(* ===== verification/Keystore.v ===== *)
(** * Key files and symmetric encryption (pkg/keystore/keystore.go, pkg/crypto/encrypt.go,
    pkg/crypto/sign.go)

    A key file holds one PEM block: the private key, as it is or encrypted under a
    passphrase.  Files are kept as the block they hold, or none when [pem.Decode] finds
    none; the text form of PEM is left out. *)

From S2P Require Import Prelude GoStd World Sha Jwt Totp Crypto KeyWrap Didcomm DidcommProofs VcProofs.

(** ed25519: the 64-byte private key of a 32-byte seed ([NewKeyFromSeed]). *)
Class Ed25519Seed := { ed_from_seed : list byte → list byte }.
Class Ed25519SeedOk `{Ed25519Seed} : Prop := { ed_from_seed_length s : length (ed_from_seed s) = 64 }.
(** golang.org/x/crypto/nacl/secretbox: 16 bytes of overhead. *)
Class SecretBox := {
  box_seal : list byte → list byte → list byte → list byte;
  box_open : list byte → list byte → list byte → option (list byte) }.
Class SecretBoxOk `{SecretBox} : Prop := {
  box_length k n m : length (box_seal k n m) = length m + 16;
  box_open_seal k n m : box_open k n (box_seal k n m) = Some m }.

Module Keystore.

(** ** Symmetric encryption *)

Definition KeySize : nat := 32.
Definition NonceSize : nat := 24.
Definition Overhead : nat := 16.

Section Encrypt.
Context `{X25519, SecretBox} {St : Type}.

Definition GenerateEncryptionKey : M St (result (list byte * list byte)) :=
  b ← rand_read KeySize;
  mret (match b with
        | Err e => Err e
        | Ok priv =>
            let priv := Didcomm.clamp priv in
            match x25519 priv x_base with
            | None => Err (ErrWrap "x25519 pubkey" Didcomm.low_order)
            | Some pub => Ok (pub, priv)
            end
        end).
Definition ECDH (myPriv theirPub : list byte) : result (list byte) :=
  wrap_err "x25519" (Didcomm.x_product myPriv theirPub).
Definition Seal (key plaintext : list byte) : M St (result (list byte)) :=
  nonce ← rand_read NonceSize;
  mret (match nonce with
        | Err e => Err (ErrWrap "nonce" e)
        | Ok nonce => Ok (nonce ++ box_seal key nonce plaintext)
        end).
Definition Open (key ciphertext : list byte) : result (list byte) :=
  if Nat.ltb (length ciphertext) (NonceSize + Overhead) then Err (ErrMsg "ciphertext too short")
  else of_option (ErrMsg "decryption failed") (box_open key (take NonceSize ciphertext) (drop NonceSize ciphertext)).
End Encrypt.

(** ** Key files *)

Record Keystore := mkKeystore {
  ks_SigningPub : list byte; ks_SigningPriv : list byte; ks_EncPub : list byte; ks_EncPriv : list byte; ks_HasEnc : bool }.
Record Block := mkBlock { pb_Type : string; pb_Headers : gmap string string; pb_Bytes : list byte }.
Definition Files : Type := gmap string (option Block).

Definition saltLen : nat := 32.
Definition keyNonceSize : nat := 12.

Section Files.
Context `{Ed25519, Ed25519Seed, X25519, Argon2, AesGcm}.

Definition GenerateSigningKey {St} : M St (result (list byte * list byte)) :=
  seed ← rand_read 32;
  mret (match seed with
        | Err e => Err e
        | Ok seed => let priv := ed_from_seed seed in Ok (ed_public priv, priv)
        end).
Definition Generate {St} : M St (result Keystore) :=
  sig ← GenerateSigningKey;
  match sig with
  | Err e => mret (Err (ErrWrap "ed25519" e))
  | Ok (pub, priv) =>
      enc ← GenerateEncryptionKey;
      match enc with
      | Err e => mret (Err (ErrWrap "x25519" e))
      | Ok (encPub, encPriv) => mret (Ok (mkKeystore pub priv encPub encPriv true))
      end
  end.

Definition encryptKey {St} (key : list byte) (passphrase : string) : M St (result (list byte * list byte * list byte)) :=
  salt ← rand_read saltLen;
  match salt with
  | Err e => mret (Err e)
  | Ok salt =>
      let dk := argon2_id (bytes_of passphrase) salt in
      nonce ← rand_read keyNonceSize;
      match nonce with
      | Err e => mret (Err e)
      | Ok nonce => mret (Ok (gcm_seal dk nonce key, salt, nonce))
      end
  end.
(** [gcm.Open] panics on a nonce that does not have twelve bytes: no result. *)
Definition decryptKey (ciphertext salt nonce : list byte) (passphrase : string) : option (result (list byte)) :=
  let dk := argon2_id (bytes_of passphrase) salt in
  if negb (Nat.eqb (length nonce) keyNonceSize) then None
  else Some (of_option (ErrMsg "decryption failed: wrong passphrase or corrupted key") (gcm_open dk nonce ciphertext)).

Definition EncodeHex (b : list byte) : string := str_of (hex_encode b).
(** The file is truncated when it is opened; a write that fails leaves it empty. *)
Definition write_file (path : string) (block : Block) : M Files (result unit) :=
  opened ← db_call (λ fs, (Ok tt, <[path := None]> fs));
  match opened with
  | Err e => mret (Err (ErrWrap ("open " +s path) e))
  | Ok _ => db_call (λ fs, (Ok tt, <[path := Some block]> fs))
  end.
Definition savePEM (key : list byte) (keyType path passphrase : string) : M Files (result unit) :=
  if passphrase =s "" then write_file path (mkBlock keyType ∅ key)
  else
    enc ← encryptKey key passphrase;
    match enc with
    | Err e => mret (Err e)
    | Ok (ct, salt, nonce) =>
        write_file path (mkBlock keyType
          {["Proc-Type" := "4,ENCRYPTED"; "Salt" := EncodeHex salt; "Nonce" := EncodeHex nonce]} ct)
    end.
Definition header (b : Block) (k : string) : string := default "" (pb_Headers b !! k).
Definition not_exist : error := ErrMsg "no such file or directory".
Definition loadPEM (path passphrase : string) : M Files (option (result (list byte))) :=
  data ← db_call (λ fs, (of_option not_exist (fs !! path), fs));
  mret (match data with
        | Err e => Some (Err (ErrWrap ("read " +s path) e))
        | Ok None => Some (Err (ErrMsg "no PEM block found"))
        | Ok (Some block) =>
            if negb (header block "Proc-Type" =s "4,ENCRYPTED") then Some (Ok (pb_Bytes block))
            else if passphrase =s "" then Some (Err (ErrMsg "key is encrypted but no passphrase provided"))
            else match hex_decode (bytes_of (header block "Salt")), hex_decode (bytes_of (header block "Nonce")) with
                 | None, _ => Some (Err (ErrMsg "salt decode: encoding/hex: invalid byte"))
                 | _, None => Some (Err (ErrMsg "nonce decode: encoding/hex: invalid byte"))
                 | Some salt, Some nonce => decryptKey (pb_Bytes block) salt nonce passphrase
                 end
        end).

Definition SaveSigning (ks : Keystore) (path passphrase : string) : M Files (result unit) :=
  savePEM (ks_SigningPriv ks) "ED25519 PRIVATE KEY" path passphrase.
Definition SaveEncryption (ks : Keystore) (path passphrase : string) : M Files (result unit) :=
  savePEM (ks_EncPriv ks) "X25519 PRIVATE KEY" path passphrase.
Definition zero_key : list byte := replicate 32 x00.
Definition LoadSigning (path passphrase : string) : M Files (option (result Keystore)) :=
  raw ← loadPEM path passphrase;
  mret (match raw with
        | None => None
        | Some (Err e) => Some (Err e)
        | Some (Ok raw) =>
            Some (if negb (Nat.eqb (length raw) 64) then Err (ErrMsg "invalid ed25519 key length")
                  else Ok (mkKeystore (ed_public raw) raw zero_key zero_key false))
        end).
Definition x25519PublicFromPrivate (priv : list byte) : result (list byte) := Didcomm.x_product priv x_base.
(** On an error past the length check the private key is already in place. *)
Definition LoadEncryption (ks : Keystore) (path passphrase : string) : M Files (option (result unit * Keystore)) :=
  raw ← loadPEM path passphrase;
  mret (match raw with
        | None => None
        | Some (Err e) => Some (Err e, ks)
        | Some (Ok raw) =>
            Some (if negb (Nat.eqb (length raw) KeySize) then (Err (ErrMsg "invalid x25519 key length"), ks)
                  else let ks1 := mkKeystore (ks_SigningPub ks) (ks_SigningPriv ks) (ks_EncPub ks) raw (ks_HasEnc ks) in
                       match x25519PublicFromPrivate raw with
                       | Err e => (Err (ErrWrap "derive x25519 pub" e), ks1)
                       | Ok pub => (Ok tt, mkKeystore (ks_SigningPub ks) (ks_SigningPriv ks) pub raw true)
                       end)
        end).
End Files.

(** ** What is stored is read back *)

Section RoundTrip.
Context `{Ed25519, Ed25519Seed, X25519, Argon2, AesGcmOk}.

(** Sealing under a shared secret and opening under the same secret. *)
Theorem open_seal `{SecretBoxOk} {St} key m (w : World St) c : fst (Seal key m w) = Ok c → Open key c = Ok m.
Proof.
  unfold Seal, mbind, M_bind. destruct (rand_read NonceSize w) as [[n|] w'] eqn:E; [|done].
  apply DidcommProofs.rand_read_length in E. cbn [mret M_ret fst]. intros [= <-]. unfold Open.
  rewrite length_app, E, box_length. replace (Nat.ltb _ _) with false by (symmetry; apply Nat.ltb_ge; unfold NonceSize, Overhead; lia).
  rewrite take_app_length', drop_app_length' by done. by rewrite box_open_seal.
Qed.

(** The block a key is saved as. *)
Definition saved_as (key : list byte) (keyType passphrase : string) (b : Block) : Prop :=
  if passphrase =s "" then b = mkBlock keyType ∅ key
  else ∃ salt nonce, length nonce = keyNonceSize ∧
    b = mkBlock keyType {["Proc-Type" := "4,ENCRYPTED"; "Salt" := EncodeHex salt; "Nonce" := EncodeHex nonce]}
          (gcm_seal (argon2_id (bytes_of passphrase) salt) nonce key).
Lemma write_file_inv path b (w w' : World Files) :
  write_file path b w = (Ok tt, w') → w_state w' !! path = Some (Some b) ∧ w_fault w' = w_fault w.
Proof.
  unfold write_file, mbind, M_bind, db_call. destruct (w_fault w (w_nfault w)); [done|]. cbn [w_fault w_nfault w_state].
  destruct (w_fault w (S (w_nfault w))); [done|]. intros [= <-]. cbn [w_state w_fault]. split; [apply lookup_insert_eq|done].
Qed.
Lemma savePEM_inv key ty path pass (w w' : World Files) :
  savePEM key ty path pass w = (Ok tt, w') →
  ∃ b, w_state w' !! path = Some (Some b) ∧ saved_as key ty pass b ∧ w_fault w' = w_fault w.
Proof.
  unfold savePEM, saved_as. destruct (pass =s "") eqn:Ep.
  { intros Hw. apply write_file_inv in Hw as [Hs Hf]. by eexists. }
  unfold encryptKey, mbind, M_bind. destruct (rand_read saltLen w) as [[salt|] w1] eqn:E1; [|done].
  destruct (rand_read keyNonceSize w1) as [[nonce|] w2] eqn:E2; [|done]. cbn [mret M_ret]. intros Hw.
  apply write_file_inv in Hw as [Hs Hf]. eexists. split; [exact Hs|]. split.
  - exists salt, nonce. split; [by eapply DidcommProofs.rand_read_length|done].
  - rewrite Hf. unfold rand_read in E1, E2. injection E1 as _ <-. injection E2 as _ <-. done.
Qed.
Lemma load_block path pass key ty pass' b (w : World Files) :
  w_state w !! path = Some (Some b) → saved_as key ty pass b → no_faults w → pass = "" ∨ pass' = pass →
  fst (loadPEM path pass' w) = Some (Ok key).
Proof.
  intros Hs Hb Hf Hp. unfold loadPEM, mbind, M_bind, db_call. rewrite (Hf (w_nfault w)), Hs. cbn [of_option mret M_ret fst].
  unfold saved_as in Hb. destruct (String.eqb_spec pass "") as [->|Hne].
  - subst b. unfold header. cbn [pb_Headers]. by rewrite lookup_empty.
  - destruct Hb as (salt & nonce & Hn & ->). destruct Hp as [?| ->]; [done|]. unfold header, EncodeHex. cbn [pb_Headers pb_Bytes].
    apply String.eqb_neq in Hne. rewrite Hne.
    rewrite lookup_insert_eq. cbn [default from_option id]. change (negb ("4,ENCRYPTED" =s "4,ENCRYPTED")) with false. cbv iota.
    rewrite lookup_insert_ne, lookup_insert_eq by done. rewrite !lookup_insert_ne, lookup_singleton_eq by done.
    cbn [default from_option id]. rewrite !bytes_of_str_of, !hex_decode_encode. unfold decryptKey. rewrite Hn. cbn [negb Nat.eqb].
    by rewrite gcm_open_seal.
Qed.

(** A signing key that was saved is loaded again, with its public key, under the passphrase
    it was saved with; one saved without a passphrase is loaded under any. *)
Theorem load_saved_key ks path pass pass' (w w' : World Files) :
  length (ks_SigningPriv ks) = 64 → SaveSigning ks path pass w = (Ok tt, w') → no_faults w → pass = "" ∨ pass' = pass →
  fst (LoadSigning path pass' w') =
    Some (Ok (mkKeystore (ed_public (ks_SigningPriv ks)) (ks_SigningPriv ks) zero_key zero_key false)).
Proof.
  intros Hl Hs Hf Hp. apply savePEM_inv in Hs as (b & Hst & Hb & Hfl).
  pose proof (load_block path pass _ _ pass' b w' Hst Hb ltac:(intros n; rewrite Hfl; apply Hf) Hp) as HL.
  unfold LoadSigning, mbind, M_bind. destruct (loadPEM path pass' w') as [raw w2]. cbn [fst] in HL. subst raw.
  cbn [mret M_ret fst]. by rewrite Hl.
Qed.
End RoundTrip.

(** ** Instances *)

Section Witnesses.
Import DidcommProofs.Sample.
#[local] Instance seeds : Ed25519Seed := {| ed_from_seed s := pad32 s ++ pad32 s |}.
#[local] Instance plain_gcm : AesGcm := {| gcm_seal _ _ m := m; gcm_open _ _ c := Some c |}.
#[local] Instance plain_gcm_ok : AesGcmOk.
Proof. by split. Qed.
#[local] Instance plain_argon : Argon2 := {| argon2_id p s := p ++ s |}.
#[local] Existing Instance VcProofs.Sample.suffix_scheme.
#[local] Instance plain_box : SecretBox := {|
  box_seal _ _ m := m ++ replicate 16 x00; box_open _ _ c := Some (take (length c - 16) c) |}.
#[local] Instance plain_box_ok : SecretBoxOk.
Proof.
  split; intros k n m; unfold box_open, box_seal, plain_box.
  - by rewrite length_app, length_replicate.
  - by rewrite length_app, length_replicate, Nat.add_sub, take_app_length.
Qed.
Definition disk : World Files := mkWorld (λ _, 0%Z) 0 (λ n, Some (λ i, byte_of_N (N.of_nat (n + i)))) 0 (λ _, None) 0 ∅.
Definition some_keys : Keystore := mkKeystore [] (replicate 64 x11) [] [] false.

Lemma open_seal_witness :
  Open (replicate 32 x01) (match fst (Seal (replicate 32 x01) [x05] disk) with Ok c => c | Err _ => [] end) = Ok [x05].
Proof. apply (open_seal (replicate 32 x01) [x05] disk). vm_compute. reflexivity. Defined.
Lemma load_saved_key_witness :
  fst (LoadSigning "k.pem" "secret" (snd (SaveSigning some_keys "k.pem" "secret" disk))) =
    Some (Ok (mkKeystore (ed_public (replicate 64 x11)) (replicate 64 x11) zero_key zero_key false)).
Proof.
  apply (load_saved_key some_keys "k.pem" "secret" "secret" disk (snd (SaveSigning some_keys "k.pem" "secret" disk))).
  - reflexivity.
  - vm_compute. reflexivity.
  - intros n. reflexivity.
  - by right.
Defined.
End Witnesses.
End Keystore.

★ ★ ★ ★ ★

- What you are asked to do: Each line containing the word "Record" needs to be copied from the data above.

- Written response:
Record Keystore := mkKeystore {
Record Block := mkBlock { pb_Type : string; pb_Headers : gmap string string; pb_Bytes : list byte }.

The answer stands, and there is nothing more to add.